El proyecto Super RIGI obtuvo media sanción en Diputados y está en el Senado. Ofrece beneficios fiscales, cambiarios y aduaneros por 30 años para inversiones mayores a mil millones de dólares en infraestructura digital, inteligencia artificial y data centers.

El proyecto del Super RIGI obtuvo media sanción en la Cámara de Diputados y fue remitido al Senado, donde su avance quedó detenido por falta de dictamen de comisiones. Se trata de un régimen de excepción diseñado para atraer inversiones de más de mil millones de dólares en sectores clave como infraestructura digital, inteligencia artificial y data centers, ampliando el esquema original de incentivos aprobado en 2024.
El régimen propone beneficios sin precedentes en duración y magnitud. Durante 30 años —ampliables a 40 para proyectos declarados estratégicos— las empresas seleccionadas accederían a una batería de ventajas fiscales, cambiarias, aduaneras y regulatorias que transformaría significativamente sus costos operativos frente a los estándares nacionales.
La tasa impositiva es el aspecto más distintivo del Super RIGI. Las grandes inversiones pagarían Ganancias del 15%, comparado con el 25% del RIGI original y el 35% del régimen tributario general. Esta diferencia de veinte puntos porcentuales representa una reducción histórica para cualquier actividad económica en Argentina.
A ello se suman contribuciones patronales reducidas al 10%, la eliminación total de derechos de exportación desde el inicio del proyecto y la exención de aranceles para las importaciones vinculadas directamente a la inversión aprobada. El régimen, además, permite deducir el 60% de la inversión total durante el primer año mediante un sistema de amortización acelerada, lo que acelera la recuperación de capital inicial.

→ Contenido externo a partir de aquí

(** Taking the first block of a list whose counters are right. *)
Lemma take_post D p k A i x xs size :
  heap_core D p (words k) A → ps_inv p ∨ ps_held p → counts_eq (words k) A → (i < DESC_CNT)%nat →
  frees A i = x :: xs → size ≤ bsize i →
  (∀ a j, arenas A !! a = Some (Small j) → zlen (in_arena a (frees A j)) ≤ bpa j) →
  (∀ a j, arenas A !! a = Some (Small j) → zlen (in_arena a (frees A j)) = bpa j → j = i ∧ a ≤ x < a + 4096) →
  ∃ k' A', take_free (desc_i D i) k = Ok (x, k') ∧ heap_core D p (words k') A' ∧ counts_ok (words k') A' ∧
    alloc_post size x (words k) (words k') A A'.
Proof.
  intros Hc Hp Hcnt Hi Hfr Hsz Hle Hfull.
  destruct (take_free_ok D p k A i x xs) as (k' & Hk & Hc' & Hcnt' & Hz & Hkeep); try done.
  { intros a Ha. specialize (Hle a i Ha). destruct (bsize_facts i Hi) as (_ & _ & ? & _). lia. }
  eexists k', _. split; [exact Hk|]. split; [exact Hc'|]. split.
  - intros a j Ha. pose proof (Hcnt' a j Ha) as Hcj. split; [done|]. cbn [arenas frees] in *.
    specialize (Hle a j Ha). specialize (Hfull a j Ha). destruct (decide (j = i)) as [->|Hne].
    + rewrite fn_lookup_insert in *. rewrite Hfr in *. rewrite !in_arena_cons in *.
      revert Hle Hfull. case_decide; intros; [lia|]. destruct (decide (0 + zlen (in_arena a xs) = bpa i)); [|lia].
      destruct Hfull; [done|lia].
    + rewrite fn_lookup_insert_ne in * by done.
      destruct (decide (zlen (in_arena a (frees A j)) = bpa j)) as [E|]; [|lia]. by destruct (Hfull E).
  - destruct (hc_desc _ _ _ _ Hc i Hi) as (_ & _ & Hl). apply is_list_nodup in Hl. rewrite Hfr in Hl.
    assert (Hx : is_block A i x) by (apply (hc_free _ _ _ _ Hc i x Hi); rewrite Hfr; set_solver).
    pose proof (alloc_take A _ i x xs Hi (with_free_insert A i xs) Hfr Hl Hx) as Hat. split.
    + exists (bsize i). split; [done|]. split; [exact Hat|]. intros b s Hal.
      assert (Hbx : b ≠ x) by (intros ->; apply (allocated_not_free D p (words k) A i x s Hc Hi Hal); rewrite Hfr; set_solver).
      apply (allocated_disjoint D p (words k') (AHeap (arenas A) (<[i := xs]> (frees A)))); [done| | |done];
        apply Hat; [by left|by right].
    + intros w Hw H4. apply Hz; [lia|done].
    + done.
Qed.

(** Why a request for [size] bytes gets NULL: there is no room for the pages it needs, and
    for a small block the free list of its class is empty. *)
Definition out_of_room (size : Z) (p : P) (A : aheap) : Prop :=
  ps_full (if size >? 1024 then (size + 4107) / 4096 else 1) p ∧
  (size ≤ 1024 → ∃ i, (i < DESC_CNT)%nat ∧ size ≤ bsize i ∧ frees A i = []).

Uno de los puntos más sensibles es la disponibilidad de divisas. El Super RIGI garantiza una extracción progresiva de dólares hasta alcanzar el 100% al tercer año de operación, eliminando cualquier restricción cambiaria para las ganancias y utilidades. Esta cláusula responde directamente a las preocupaciones históricas de inversores extranjeros sobre el acceso a moneda extranjera en Argentina.

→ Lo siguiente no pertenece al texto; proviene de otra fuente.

(* ===== verification/HeapPages.v ===== *)
(** * The page allocator as a source of heap pages

    [Paging] keeps the promise that [Arena] asks for: the operations of a pool with
    its address pool satisfy [PageSourceLaws], and the theorems on the arenas become
    theorems on [sys_malloc] and [sys_free]. *)

From S2P Require Import Prelude Interrupt KList Bitmap Sched Sync Paging Arena.

(** ** What the operations leave alone *)

Definition rest (s : mstate) : lock * lock * Z * Z * Z * Z :=
  (plock (kernel_pool s), plock (user_pool s), pool_size (kernel_pool s), pool_size (user_pool s),
   cur_thread s, cur_pgdir s).

Lemma rest_set_bitmap pf b s : rest (set_pool pf (with_bitmap b (get_pool pf s)) s) = rest s.
Proof. by destruct pf. Qed.

Lemma rest_set_vaddr pf v s : rest (set_vaddr pf v s) = rest s.
Proof. by destruct pf. Qed.

Lemma wr32_rest va v s s' : wr32 va v s = Ok s' → rest s' = rest s.
Proof. unfold wr32. intros H. inv_ok. by subst. Qed.

Lemma clear_words_rest n va s s' : clear_words n va s = Ok s' → rest s' = rest s.
Proof.
  revert va s. induction n as [|n IH]; intros va s H; cbn [clear_words] in H; [by injection H as ->|].
  apply bind_ok_iff in H as (s1 & H1 & H2). rewrite (IH _ _ H2). by eapply wr32_rest.
Qed.

Lemma palloc_rest pf s v s' : palloc pf s = Ok (v, s') → rest s' = rest s.
Proof.
  unfold palloc. intros H. apply bind_ok_iff in H as (i & _ & H). destruct (i =? -1); [by injection H as _ <-|].
  apply bind_ok_iff in H as (b & _ & H). injection H as _ <-. apply rest_set_bitmap.
Qed.

Lemma page_table_add_rest va pa s s' : page_table_add va pa s = Ok s' → rest s' = rest s.
Proof.
  unfold page_table_add. intros H. apply bind_ok_iff in H as (e & _ & H). destruct (present e).
  - apply bind_ok_iff in H as (x & _ & H). by eapply wr32_rest.
  - apply bind_ok_iff in H as ([f s1] & H1 & H). apply bind_ok_iff in H as (s2 & H2 & H).
    apply bind_ok_iff in H as (s3 & H3 & H).
    rewrite (wr32_rest _ _ _ _ H), (clear_words_rest _ _ _ _ H3), (wr32_rest _ _ _ _ H2). by eapply palloc_rest.
Qed.

Lemma map_pages_rest n pf va s ok s' : map_pages n pf va s = Ok (ok, s') → rest s' = rest s.
Proof.
  revert va s. induction n as [|n IH]; intros va s H; cbn [map_pages] in H; [by injection H as _ ->|].
  apply bind_ok_iff in H as ([f s1] & H1 & H). destruct (f =? 0).
  - injection H as _ <-. by eapply palloc_rest.
  - apply bind_ok_iff in H as (s2 & H2 & H). rewrite (IH _ _ H), (page_table_add_rest _ _ _ _ H2). by eapply palloc_rest.
Qed.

En paralelo, el proyecto compromete una estabilidad normativa de 30 años, durante la cual el Estado nacional no podría modificar el régimen tributario, laboral ni ambiental aplicable a cada proyecto. Para emprendimientos considerados estratégicos, esa garantía se extiende a 40 años.
El único mecanismo de conexión con la economía local es la cuota mínima del 20% en contratación de proveedores nacionales. Sin embargo, el proyecto no establece sanciones claras ni mecanismos de fiscalización robustos en caso de incumplimiento, lo que expone el carácter principalmente extractivo del régimen.
Especialistas en tecnología digital sostienen que esta estructura replica un modelo que beneficia desproporcionadamente a corporaciones transnacionales. Según Soledad Vogliano, integrante del Grupo ETC y especialista en tecnologías digitales, "Tenés empresas que reciben previsibilidad durante tres décadas, mientras el Estado y la población local no reciben ninguna garantía equivalente".
En abril, Peter Thiel, cofundador de Palantir, se reunió con el presidente Javier Milei en la Casa Rosada. La reunión coincidió temporalmente con el impulso del Super RIGI en el Congreso. Sin embargo, no hubo información oficial sustantiva sobre los temas específicos tratados en el encuentro, lo que ha alimentado especulaciones sobre la influencia de actores tecnológicos globales en el diseño del régimen.
Palantir es una empresa especializada en análisis de datos y sistemas de inteligencia artificial, sectores directamente beneficiados por el nuevo régimen de incentivos.
La evaluación crítica del Super RIGI señala que no se trata de una política integral de desarrollo tecnológico nacional. Vogliano lo resume así: "El Súper RIGI para nada constituye una política de desarrollo tecnológico, sino que es un régimen de excepción diseñado para reducir costos y riesgos para corporaciones transnacionales".
La aprobación en Diputados y el trámite actual en el Senado reflejan una tensión política entre sectores que ven el Super RIGI como motor de inversión y modernización, y otros que lo perciben como una entrega de recursos fiscales sin compensación equivalente para la sociedad argentina. El movimiento ambientalista, por su parte, ha mostrado una capacidad de organización federal e intersectorial frente a proyectos que afectan bienes comunes, generando presión adicional sobre el proceso legislativo.
Mientras el Senado aguarda los dictámenes necesarios para avanzar, el debate sobre los verdaderos beneficios y riesgos del Super RIGI continúa en múltiples espacios: académicos, ambientalistas, sindicales y legislativos.